[Start of Attachment]
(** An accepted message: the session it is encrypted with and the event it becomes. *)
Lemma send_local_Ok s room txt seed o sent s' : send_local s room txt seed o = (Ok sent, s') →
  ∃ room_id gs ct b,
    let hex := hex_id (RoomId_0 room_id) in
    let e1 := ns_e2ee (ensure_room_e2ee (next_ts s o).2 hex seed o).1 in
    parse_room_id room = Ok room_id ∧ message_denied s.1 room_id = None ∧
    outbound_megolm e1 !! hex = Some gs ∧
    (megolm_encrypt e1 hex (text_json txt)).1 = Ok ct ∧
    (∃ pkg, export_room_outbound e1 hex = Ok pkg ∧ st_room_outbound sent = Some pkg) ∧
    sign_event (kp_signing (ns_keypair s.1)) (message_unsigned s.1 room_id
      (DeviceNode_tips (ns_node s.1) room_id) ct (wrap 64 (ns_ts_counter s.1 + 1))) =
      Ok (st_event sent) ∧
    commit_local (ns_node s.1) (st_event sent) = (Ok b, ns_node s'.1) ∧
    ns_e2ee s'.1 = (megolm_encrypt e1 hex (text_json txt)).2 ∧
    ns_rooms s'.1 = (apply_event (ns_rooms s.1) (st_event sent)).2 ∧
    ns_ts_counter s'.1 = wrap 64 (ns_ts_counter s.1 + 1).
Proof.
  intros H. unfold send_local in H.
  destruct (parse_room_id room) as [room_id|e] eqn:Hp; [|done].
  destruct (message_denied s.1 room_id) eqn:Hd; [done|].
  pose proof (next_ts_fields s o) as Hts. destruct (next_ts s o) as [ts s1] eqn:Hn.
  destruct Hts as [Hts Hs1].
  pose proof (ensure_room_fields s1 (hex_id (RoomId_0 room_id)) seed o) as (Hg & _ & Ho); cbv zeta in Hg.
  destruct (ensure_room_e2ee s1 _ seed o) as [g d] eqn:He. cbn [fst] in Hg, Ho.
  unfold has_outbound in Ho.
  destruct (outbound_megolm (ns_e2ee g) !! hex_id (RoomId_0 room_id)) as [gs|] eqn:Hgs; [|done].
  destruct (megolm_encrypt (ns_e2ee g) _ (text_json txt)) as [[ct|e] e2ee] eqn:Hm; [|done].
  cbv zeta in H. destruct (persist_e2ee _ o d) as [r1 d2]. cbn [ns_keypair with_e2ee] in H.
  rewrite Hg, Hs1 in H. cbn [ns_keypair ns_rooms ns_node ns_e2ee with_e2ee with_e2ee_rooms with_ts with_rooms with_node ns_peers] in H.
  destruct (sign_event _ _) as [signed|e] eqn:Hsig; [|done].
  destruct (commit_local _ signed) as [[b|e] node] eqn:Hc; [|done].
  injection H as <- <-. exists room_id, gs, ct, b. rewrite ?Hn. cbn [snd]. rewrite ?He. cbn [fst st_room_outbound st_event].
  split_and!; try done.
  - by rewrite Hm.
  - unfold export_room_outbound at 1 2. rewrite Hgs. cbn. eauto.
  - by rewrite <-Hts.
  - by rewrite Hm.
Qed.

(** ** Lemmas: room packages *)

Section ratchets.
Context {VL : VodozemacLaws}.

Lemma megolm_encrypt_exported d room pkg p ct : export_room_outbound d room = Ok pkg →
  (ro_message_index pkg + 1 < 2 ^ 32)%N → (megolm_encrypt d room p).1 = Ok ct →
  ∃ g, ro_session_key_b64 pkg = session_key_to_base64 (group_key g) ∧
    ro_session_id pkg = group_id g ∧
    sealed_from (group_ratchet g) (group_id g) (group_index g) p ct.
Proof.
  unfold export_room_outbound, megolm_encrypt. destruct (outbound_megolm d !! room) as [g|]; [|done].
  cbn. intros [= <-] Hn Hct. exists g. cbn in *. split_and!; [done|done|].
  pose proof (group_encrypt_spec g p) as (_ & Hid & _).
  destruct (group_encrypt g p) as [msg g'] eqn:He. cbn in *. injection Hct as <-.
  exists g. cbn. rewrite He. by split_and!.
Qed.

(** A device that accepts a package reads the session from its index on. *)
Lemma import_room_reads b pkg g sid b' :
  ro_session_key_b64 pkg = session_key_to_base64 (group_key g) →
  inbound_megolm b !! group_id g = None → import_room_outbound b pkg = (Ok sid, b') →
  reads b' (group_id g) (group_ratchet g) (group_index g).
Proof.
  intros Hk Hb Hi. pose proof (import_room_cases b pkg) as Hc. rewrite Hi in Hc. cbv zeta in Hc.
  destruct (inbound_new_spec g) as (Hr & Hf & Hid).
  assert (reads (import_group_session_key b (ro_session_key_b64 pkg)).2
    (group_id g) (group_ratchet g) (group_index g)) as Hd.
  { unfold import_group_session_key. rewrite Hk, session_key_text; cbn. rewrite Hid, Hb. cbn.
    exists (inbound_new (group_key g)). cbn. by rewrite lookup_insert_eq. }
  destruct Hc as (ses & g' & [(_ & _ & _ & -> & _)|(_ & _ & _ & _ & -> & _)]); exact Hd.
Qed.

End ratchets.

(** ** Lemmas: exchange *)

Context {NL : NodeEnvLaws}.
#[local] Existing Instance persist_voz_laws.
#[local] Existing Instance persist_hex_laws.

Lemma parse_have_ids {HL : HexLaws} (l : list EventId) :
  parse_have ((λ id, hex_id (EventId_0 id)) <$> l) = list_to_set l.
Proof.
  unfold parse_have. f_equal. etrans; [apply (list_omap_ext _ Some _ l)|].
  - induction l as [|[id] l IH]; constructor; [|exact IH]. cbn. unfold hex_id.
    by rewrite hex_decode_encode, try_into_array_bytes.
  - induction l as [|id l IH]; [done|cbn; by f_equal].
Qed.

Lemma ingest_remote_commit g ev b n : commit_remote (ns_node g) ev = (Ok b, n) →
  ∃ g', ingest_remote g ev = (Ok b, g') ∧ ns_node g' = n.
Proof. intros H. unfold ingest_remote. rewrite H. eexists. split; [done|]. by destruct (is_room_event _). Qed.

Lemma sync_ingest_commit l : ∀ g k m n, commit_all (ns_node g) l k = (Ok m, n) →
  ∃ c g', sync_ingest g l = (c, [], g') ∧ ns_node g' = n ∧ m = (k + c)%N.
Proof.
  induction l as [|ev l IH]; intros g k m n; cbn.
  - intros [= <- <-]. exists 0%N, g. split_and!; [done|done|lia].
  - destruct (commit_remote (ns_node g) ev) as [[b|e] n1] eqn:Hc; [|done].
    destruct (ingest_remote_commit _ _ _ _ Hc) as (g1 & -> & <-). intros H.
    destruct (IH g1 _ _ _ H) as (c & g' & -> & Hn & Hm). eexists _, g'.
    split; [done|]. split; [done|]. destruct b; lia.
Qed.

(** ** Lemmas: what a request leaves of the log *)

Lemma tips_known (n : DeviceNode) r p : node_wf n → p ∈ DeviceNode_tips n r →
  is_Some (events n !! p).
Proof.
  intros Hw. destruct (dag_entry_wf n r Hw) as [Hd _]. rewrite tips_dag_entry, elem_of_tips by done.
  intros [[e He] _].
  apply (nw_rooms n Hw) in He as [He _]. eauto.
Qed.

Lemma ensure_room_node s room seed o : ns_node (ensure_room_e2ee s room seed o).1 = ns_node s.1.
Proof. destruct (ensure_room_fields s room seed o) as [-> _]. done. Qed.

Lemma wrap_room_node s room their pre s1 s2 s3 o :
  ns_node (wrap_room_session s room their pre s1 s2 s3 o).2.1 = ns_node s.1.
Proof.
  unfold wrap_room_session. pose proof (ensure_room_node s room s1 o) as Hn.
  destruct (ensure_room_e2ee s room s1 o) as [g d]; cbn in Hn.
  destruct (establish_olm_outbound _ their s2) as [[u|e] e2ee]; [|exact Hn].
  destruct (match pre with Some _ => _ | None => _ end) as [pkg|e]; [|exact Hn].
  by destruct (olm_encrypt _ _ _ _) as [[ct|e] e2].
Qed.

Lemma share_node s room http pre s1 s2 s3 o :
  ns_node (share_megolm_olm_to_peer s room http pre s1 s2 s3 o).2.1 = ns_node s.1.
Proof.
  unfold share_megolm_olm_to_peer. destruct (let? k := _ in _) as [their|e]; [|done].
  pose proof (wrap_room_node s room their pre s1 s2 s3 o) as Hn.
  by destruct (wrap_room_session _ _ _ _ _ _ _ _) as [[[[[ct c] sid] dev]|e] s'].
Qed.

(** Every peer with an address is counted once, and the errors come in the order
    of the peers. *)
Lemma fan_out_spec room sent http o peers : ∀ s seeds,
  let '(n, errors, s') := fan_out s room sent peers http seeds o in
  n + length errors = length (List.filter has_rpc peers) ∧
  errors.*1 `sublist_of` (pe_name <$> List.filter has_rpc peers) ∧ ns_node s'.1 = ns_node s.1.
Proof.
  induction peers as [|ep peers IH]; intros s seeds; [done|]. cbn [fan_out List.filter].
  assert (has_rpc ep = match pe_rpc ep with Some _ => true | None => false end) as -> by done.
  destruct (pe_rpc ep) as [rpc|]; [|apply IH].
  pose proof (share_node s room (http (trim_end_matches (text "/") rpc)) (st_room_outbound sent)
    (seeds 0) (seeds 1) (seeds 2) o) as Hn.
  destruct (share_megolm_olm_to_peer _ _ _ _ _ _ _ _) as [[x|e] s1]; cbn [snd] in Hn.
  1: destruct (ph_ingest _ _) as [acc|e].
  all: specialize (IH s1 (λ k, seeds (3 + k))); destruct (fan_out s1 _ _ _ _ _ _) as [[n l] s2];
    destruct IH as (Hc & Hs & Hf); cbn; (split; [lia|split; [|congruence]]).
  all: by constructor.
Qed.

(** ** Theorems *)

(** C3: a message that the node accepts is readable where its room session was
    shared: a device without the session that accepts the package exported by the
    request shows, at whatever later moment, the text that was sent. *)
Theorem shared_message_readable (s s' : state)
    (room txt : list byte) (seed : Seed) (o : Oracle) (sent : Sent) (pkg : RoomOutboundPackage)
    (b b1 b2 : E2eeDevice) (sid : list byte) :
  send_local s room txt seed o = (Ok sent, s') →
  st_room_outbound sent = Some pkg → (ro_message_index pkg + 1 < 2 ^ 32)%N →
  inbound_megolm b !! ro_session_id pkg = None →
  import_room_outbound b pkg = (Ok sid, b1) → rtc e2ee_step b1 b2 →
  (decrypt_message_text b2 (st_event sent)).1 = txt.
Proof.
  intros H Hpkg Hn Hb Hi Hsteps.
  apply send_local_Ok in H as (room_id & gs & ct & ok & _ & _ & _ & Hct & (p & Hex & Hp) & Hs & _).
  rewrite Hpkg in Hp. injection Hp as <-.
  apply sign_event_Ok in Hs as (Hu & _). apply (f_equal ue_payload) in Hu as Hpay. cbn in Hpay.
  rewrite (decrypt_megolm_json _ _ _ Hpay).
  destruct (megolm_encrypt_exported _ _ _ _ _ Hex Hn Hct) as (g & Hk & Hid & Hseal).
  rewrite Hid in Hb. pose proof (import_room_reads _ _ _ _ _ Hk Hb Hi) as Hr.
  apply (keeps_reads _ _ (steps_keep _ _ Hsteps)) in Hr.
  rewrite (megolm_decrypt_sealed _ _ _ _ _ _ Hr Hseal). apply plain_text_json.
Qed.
[End of Attachment]
[Start of Attachment]
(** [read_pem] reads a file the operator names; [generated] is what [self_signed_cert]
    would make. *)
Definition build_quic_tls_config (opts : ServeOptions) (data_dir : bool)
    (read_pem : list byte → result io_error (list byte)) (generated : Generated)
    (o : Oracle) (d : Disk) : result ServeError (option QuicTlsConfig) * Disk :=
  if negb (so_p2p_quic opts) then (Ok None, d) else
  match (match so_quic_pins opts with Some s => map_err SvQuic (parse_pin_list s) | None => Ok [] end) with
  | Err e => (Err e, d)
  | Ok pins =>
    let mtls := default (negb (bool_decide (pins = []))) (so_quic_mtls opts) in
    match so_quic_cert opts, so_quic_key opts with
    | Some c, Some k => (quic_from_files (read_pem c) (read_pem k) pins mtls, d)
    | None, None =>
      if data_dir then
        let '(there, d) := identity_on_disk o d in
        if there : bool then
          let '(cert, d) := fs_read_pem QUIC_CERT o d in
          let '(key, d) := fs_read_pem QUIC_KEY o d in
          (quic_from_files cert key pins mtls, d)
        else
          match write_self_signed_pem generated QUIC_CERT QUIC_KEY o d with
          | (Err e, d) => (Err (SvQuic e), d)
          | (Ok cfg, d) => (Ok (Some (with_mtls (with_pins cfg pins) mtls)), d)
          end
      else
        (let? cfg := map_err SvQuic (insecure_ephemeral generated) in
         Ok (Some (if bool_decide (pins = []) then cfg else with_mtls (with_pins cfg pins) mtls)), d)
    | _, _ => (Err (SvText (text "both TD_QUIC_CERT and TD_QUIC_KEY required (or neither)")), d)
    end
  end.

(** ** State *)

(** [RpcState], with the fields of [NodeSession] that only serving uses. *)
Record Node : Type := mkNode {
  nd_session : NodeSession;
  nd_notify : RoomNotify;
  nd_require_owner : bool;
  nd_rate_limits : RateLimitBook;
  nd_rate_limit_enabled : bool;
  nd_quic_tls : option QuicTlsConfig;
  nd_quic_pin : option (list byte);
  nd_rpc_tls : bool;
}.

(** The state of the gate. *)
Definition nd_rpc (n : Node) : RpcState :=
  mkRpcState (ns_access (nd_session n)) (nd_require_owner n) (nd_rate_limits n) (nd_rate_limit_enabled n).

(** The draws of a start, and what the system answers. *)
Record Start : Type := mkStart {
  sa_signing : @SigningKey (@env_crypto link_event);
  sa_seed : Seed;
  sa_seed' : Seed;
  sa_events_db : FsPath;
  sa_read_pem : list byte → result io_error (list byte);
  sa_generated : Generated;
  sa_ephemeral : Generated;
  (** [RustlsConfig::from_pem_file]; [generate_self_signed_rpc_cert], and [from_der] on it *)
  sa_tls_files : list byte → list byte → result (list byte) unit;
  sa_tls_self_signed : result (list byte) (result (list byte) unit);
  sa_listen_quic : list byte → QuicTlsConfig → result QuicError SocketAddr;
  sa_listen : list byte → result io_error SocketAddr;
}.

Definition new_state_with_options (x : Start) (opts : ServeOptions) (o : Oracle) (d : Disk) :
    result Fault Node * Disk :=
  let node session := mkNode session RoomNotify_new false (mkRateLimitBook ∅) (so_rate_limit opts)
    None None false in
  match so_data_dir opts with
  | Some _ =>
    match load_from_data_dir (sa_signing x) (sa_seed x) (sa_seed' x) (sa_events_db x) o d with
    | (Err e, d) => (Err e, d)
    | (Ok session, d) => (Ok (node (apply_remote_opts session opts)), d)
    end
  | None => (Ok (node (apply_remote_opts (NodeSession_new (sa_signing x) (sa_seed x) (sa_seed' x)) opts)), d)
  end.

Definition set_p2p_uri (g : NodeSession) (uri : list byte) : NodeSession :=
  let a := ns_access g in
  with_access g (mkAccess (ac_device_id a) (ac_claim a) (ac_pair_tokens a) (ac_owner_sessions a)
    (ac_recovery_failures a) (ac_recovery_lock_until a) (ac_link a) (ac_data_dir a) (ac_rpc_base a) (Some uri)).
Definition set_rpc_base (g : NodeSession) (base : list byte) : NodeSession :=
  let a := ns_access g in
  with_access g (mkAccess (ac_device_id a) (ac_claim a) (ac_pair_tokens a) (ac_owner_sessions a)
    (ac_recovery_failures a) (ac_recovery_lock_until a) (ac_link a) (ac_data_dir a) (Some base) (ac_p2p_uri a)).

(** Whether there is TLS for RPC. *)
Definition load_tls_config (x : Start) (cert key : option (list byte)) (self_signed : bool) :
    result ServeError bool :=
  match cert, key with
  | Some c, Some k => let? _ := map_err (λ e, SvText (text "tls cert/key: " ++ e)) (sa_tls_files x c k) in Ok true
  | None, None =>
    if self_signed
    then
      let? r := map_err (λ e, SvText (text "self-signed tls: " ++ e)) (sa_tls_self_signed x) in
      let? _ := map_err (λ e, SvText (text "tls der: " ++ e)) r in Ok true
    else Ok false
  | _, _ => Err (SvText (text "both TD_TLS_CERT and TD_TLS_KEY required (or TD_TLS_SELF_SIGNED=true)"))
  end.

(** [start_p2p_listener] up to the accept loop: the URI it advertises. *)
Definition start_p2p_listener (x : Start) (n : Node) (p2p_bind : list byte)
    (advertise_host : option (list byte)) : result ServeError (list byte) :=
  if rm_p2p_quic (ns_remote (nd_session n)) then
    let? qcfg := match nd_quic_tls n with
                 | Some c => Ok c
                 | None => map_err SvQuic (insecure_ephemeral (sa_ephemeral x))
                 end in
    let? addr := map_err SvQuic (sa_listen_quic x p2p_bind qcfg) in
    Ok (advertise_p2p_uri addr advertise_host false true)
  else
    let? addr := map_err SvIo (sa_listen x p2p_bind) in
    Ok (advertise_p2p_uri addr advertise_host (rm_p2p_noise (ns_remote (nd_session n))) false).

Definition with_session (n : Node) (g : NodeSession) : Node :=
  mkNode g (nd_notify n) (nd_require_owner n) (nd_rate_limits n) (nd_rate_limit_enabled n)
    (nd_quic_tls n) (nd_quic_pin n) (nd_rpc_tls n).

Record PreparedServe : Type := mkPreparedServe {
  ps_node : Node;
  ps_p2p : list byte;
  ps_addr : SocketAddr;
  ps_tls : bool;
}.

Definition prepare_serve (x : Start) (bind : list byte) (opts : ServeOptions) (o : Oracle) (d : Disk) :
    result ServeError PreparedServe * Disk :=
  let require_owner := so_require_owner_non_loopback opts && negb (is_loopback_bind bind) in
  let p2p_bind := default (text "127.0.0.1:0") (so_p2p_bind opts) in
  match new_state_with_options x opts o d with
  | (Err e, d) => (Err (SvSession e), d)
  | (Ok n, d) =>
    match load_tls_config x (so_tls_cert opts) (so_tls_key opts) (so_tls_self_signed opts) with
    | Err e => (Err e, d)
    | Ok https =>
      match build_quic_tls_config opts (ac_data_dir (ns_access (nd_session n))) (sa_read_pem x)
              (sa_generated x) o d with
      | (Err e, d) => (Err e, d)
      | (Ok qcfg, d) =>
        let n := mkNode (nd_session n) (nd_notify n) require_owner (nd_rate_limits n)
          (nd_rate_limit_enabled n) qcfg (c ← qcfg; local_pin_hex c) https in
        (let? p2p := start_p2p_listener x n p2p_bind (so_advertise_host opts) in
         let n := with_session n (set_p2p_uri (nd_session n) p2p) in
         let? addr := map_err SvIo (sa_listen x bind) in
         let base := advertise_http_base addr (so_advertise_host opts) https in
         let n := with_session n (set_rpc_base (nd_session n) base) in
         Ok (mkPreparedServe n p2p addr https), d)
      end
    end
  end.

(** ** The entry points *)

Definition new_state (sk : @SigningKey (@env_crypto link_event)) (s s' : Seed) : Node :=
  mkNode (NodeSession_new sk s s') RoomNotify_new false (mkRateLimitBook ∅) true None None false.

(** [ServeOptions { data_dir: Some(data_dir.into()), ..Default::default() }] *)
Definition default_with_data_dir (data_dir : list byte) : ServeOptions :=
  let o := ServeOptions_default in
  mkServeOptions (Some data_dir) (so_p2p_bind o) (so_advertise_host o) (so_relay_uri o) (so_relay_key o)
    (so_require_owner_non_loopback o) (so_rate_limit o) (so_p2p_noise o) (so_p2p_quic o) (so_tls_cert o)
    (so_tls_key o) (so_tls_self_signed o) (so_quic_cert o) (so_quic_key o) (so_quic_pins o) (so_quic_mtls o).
[End of Attachment]
Look through the entries above and quote exactly the lines from the line with "result ServeError PreparedServe" to the line with "qcfg, d) =>", counting both of those lines.

> **Written response**:
    result ServeError PreparedServe * Disk :=
  let require_owner := so_require_owner_non_loopback opts && negb (is_loopback_bind bind) in
  let p2p_bind := default (text "127.0.0.1:0") (so_p2p_bind opts) in
  match new_state_with_options x opts o d with
  | (Err e, d) => (Err (SvSession e), d)
  | (Ok n, d) =>
    match load_tls_config x (so_tls_cert opts) (so_tls_key opts) (so_tls_self_signed opts) with
    | Err e => (Err e, d)
    | Ok https =>
      match build_quic_tls_config opts (ac_data_dir (ns_access (nd_session n))) (sa_read_pem x)
              (sa_generated x) o d with
      | (Err e, d) => (Err e, d)
      | (Ok qcfg, d) =>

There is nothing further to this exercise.